I am a storyteller with Gearshift Theatre and climate activist and will be joining others – including Richard Solly, Co-ordinator of the London Mining Network and performer Tony Black- on a storytelling tour of the City of London that will begin and end at the north end of the Millennium Bridge at 10am on Saturday 24th August.
The walking tour which will last two hours, will take in banks and pension companies in the City of London. In spite of government target’s to reduce the UK’s carbon emissions, the finance sector pours billions of pounds into coal, oil and gas extraction across the planet. A quarter of the London Stock Exchange is made up of fossil fuel shares. These shares are worth over £900 billion. In between 2010 and 2012 the top five UK banks raised £170 billion for fossil fuel companies. And this is at a time when we know that we can only use twenty per cent of fossil fuel reserves.
As Bill McKibben (of 350.org) says “It’s simple math: we can emit 565 more gigatons of carbon dioxide and stay below 2°C of warming — anything more than that risks catastrophe for life on earth.

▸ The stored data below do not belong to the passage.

(* ===== verification/FormSchemas.v ===== *)
(** * FormSchemas: the validated forms of the order, login and register pages

    The three forms are [react-hook-form] forms with a [zodResolver] over a
    [zod] object schema ([formSchema] in [src/components/OrderForm.tsx],
    [src/pages/LoginPage.tsx] and [src/pages/RegisterPage.tsx]).  On submit
    [form.handleSubmit(onSubmit)] parses the values with the schema; the
    resolver keeps the first message of each field; [onSubmit] runs only
    when there is no error, and otherwise the messages are shown under the
    fields and nothing else happens.

    [Module Zod] holds the checks the schemas use, modelled from zod's
    documented behaviour (this code is a library, not part of [src/]):
    [.min(n, msg)] fails when the string has fewer than [n] code units,
    [.email(msg)] tests zod's email pattern, a [.refine] on the object runs
    after the fields were checked (zod runs it unless a field has the wrong
    type, so it reports its issue together with the field issues), and the
    resolver maps each field path to the first message reported for it.
    Strings are ASCII, one code unit per character.

    The theorems show that each form reaches its service only with values
    that satisfy its schema, that the empty forms are refused field by
    field, and what the email pattern guarantees. *)

From S2P Require Import Prelude Book Pricing Store Filters CartService OrderService CartPage Auth.
From Stdlib Require Import Ascii String.
From stdpp Require Import gmap.

Open Scope string_scope.

Module Zod.

(** An issue: the path of the field it is reported on and its message. *)
Record Issue := mkIssue { path : string; message : string }.

(** [z.string().min(n, { message })]: [input.length < n] is an issue. *)
Definition min_check (n : nat) (p msg s : string) : list Issue :=
  if (String.length s <? n)%nat then [mkIssue p msg] else [].

(** The character classes of zod's email pattern, which is matched with
    the [i] flag.  The pattern: no leading dot [(?!\.)], no two dots in a
    row [(?!.*\.\.)], a local part of [[A-Z0-9_'+\-\.]] ending with a
    character of [[A-Z0-9_+-]], an [@], one or more labels
    [[A-Z0-9][A-Z0-9\-]*] each followed by a dot, and a top-level domain
    [[A-Z]{2,}] ending the string. *)
Definition in_range (lo hi : nat) (c : ascii) : bool :=
  (lo <=? nat_of_ascii c)%nat && (nat_of_ascii c <=? hi)%nat.

Definition is_alpha (c : ascii) : bool := in_range 65 90 c || in_range 97 122 c.

Definition is_alnum (c : ascii) : bool := is_alpha c || in_range 48 57 c.

(** [[A-Z0-9_'+\-\.]] and [[A-Z0-9_+-]]. *)
Definition local_char (c : ascii) : bool := is_alnum c || has_char c "_'+-.".

Definition local_last (c : ascii) : bool := is_alnum c || has_char c "_+-".

Fixpoint string_forall (f : ascii -> bool) (s : string) : bool :=
  match s with
  | EmptyString => true
  | String c s' => f c && string_forall f s'
  end.

Fixpoint last_char (s : string) : option ascii :=
  match s with
  | EmptyString => None
  | String c EmptyString => Some c
  | String _ s' => last_char s'
  end.

(** [.*\.\.]: two dots in a row somewhere. *)
Fixpoint has_double_dot (s : string) : bool :=
  match s with
  | String c ((String c' _) as s') => (Ascii.eqb c "." && Ascii.eqb c' ".") || has_double_dot s'
  | _ => false
  end.

(** [[A-Z0-9][A-Z0-9\-]*]: a label of the domain. *)
Definition label_ok (l : string) : bool :=
  match l with
  | String c l' => is_alnum c && string_forall (fun c => is_alnum c || Ascii.eqb c "-") l'
  | EmptyString => false
  end.

(** [[A-Z]{2,}]: the top-level domain. *)
Definition tld_ok (t : string) : bool := (2 <=? String.length t)%nat && string_forall is_alpha t.

(** The whole pattern.  Neither part may hold an [@] and no label holds a
    dot, so the string splits at its [@] and its domain at its dots. *)
Definition email_regex (s : string) : bool :=
  match s with String "." _ => false | _ => true end &&
  negb (has_double_dot s) &&
  match split_on "@" s with
  | [local; domain] =>
      match last_char local with
      | Some c => local_last c && string_forall local_char local
      | None => false
      end &&
      match rev (split_on "." domain) with
      | tld :: ((_ :: _) as labels) => tld_ok tld && forallb label_ok labels
      | _ => false
      end
  | _ => false
  end.

(** [z.string().email({ message })]. *)
Definition email_check (p msg s : string) : list Issue :=
  if email_regex s then [] else [mkIssue p msg].

(** The errors [zodResolver] hands to the form: the first message of each
    path. *)
Definition resolverErrors (issues : list Issue) : gmap string string :=
  foldr (fun i m => <[path i := message i]> m) ∅ issues.

End Zod.

Import Zod.

(** ** The order form *)

Module OrderSchema.
Import OrderForm.

(** [formSchema], field by field in the schema's order. *)
Definition formSchema (v : FormValues) : list Issue :=
  List.concat
    [min_check 3 "fullName" "Full name is required (min 3 characters)" (fullName v);
     email_check "email" "Please enter a valid email address" (email v);
     min_check 10 "phone" "Please enter a valid phone number" (phone v);
     min_check 5 "address" "Address is required (min 5 characters)" (f_address v);
     min_check 2 "city" "City is required" (f_city v);
     min_check 6 "pincode" "Please enter a valid pincode" (pincode v);
     min_check 2 "state" "State is required" (f_state v)].

Definition defaultValues : FormValues := mkFormValues "" "" "" "" "" "" "".

(** [form.handleSubmit(onSubmit)] on the cart page's checkout: the errors
    shown, the outcome of [onSubmit] when it ran, and the page. *)
Definition submitOrderForm (user : option string) (st : CartPage.PageState) (now : Z)
    (v : FormValues) : M (gmap string string * option SubmitOutcome * CartPage.PageState) :=
  let errors := resolverErrors (formSchema v) in
  if bool_decide (errors = ∅) then
    r ← checkout user st now v;
    mret (errors, Some r.1, r.2)
  else mret (errors, None, st).

End OrderSchema.

(** ** The login and register forms *)

Module AuthSchemas.
Import Auth.

Definition loginSchema (email password : string) : list Issue :=
  email_check "email" "Please enter a valid email address" email ++
  min_check 1 "password" "Password is required" password.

The only problem? Burning the fossil fuel that corporations now have in their reserves would result in emitting 2,795 gigatons of carbon dioxide – five times the safe amount.
Fossil fuel companies are planning to burn it all — unless we rise up to stop them.”
24th August is the anniversary of the news in 2012 that the melting of summer arctic sea ice had broken all records. Last month satellite data collected from the US National Snow and Ice Data Centre in Boulder, Colorado showed ice loss accelerating and approaching the same extent as during last year’s record melt.
Recently, scientists have argued that future methane emissions, triggered by sea ice loss constituted an economic time bomb.
There will be three events in London on this day. After this walking tour, I will be cycling to Paddington Children’s library to do a performance of ‘Tales from the Far North’ for young children as part of Paddington Children’s Festival, followed by a performance of a piece for adults and older children, ‘The Boy Who Dreamed Only Ice’ at Highgate Library.
This will be the ending of a tour by bicycle telling stories in Huddersfield, Rotherham, Doncaster, the Reclaim the Power camp, RSPB Frampton Marsh and Cambridge.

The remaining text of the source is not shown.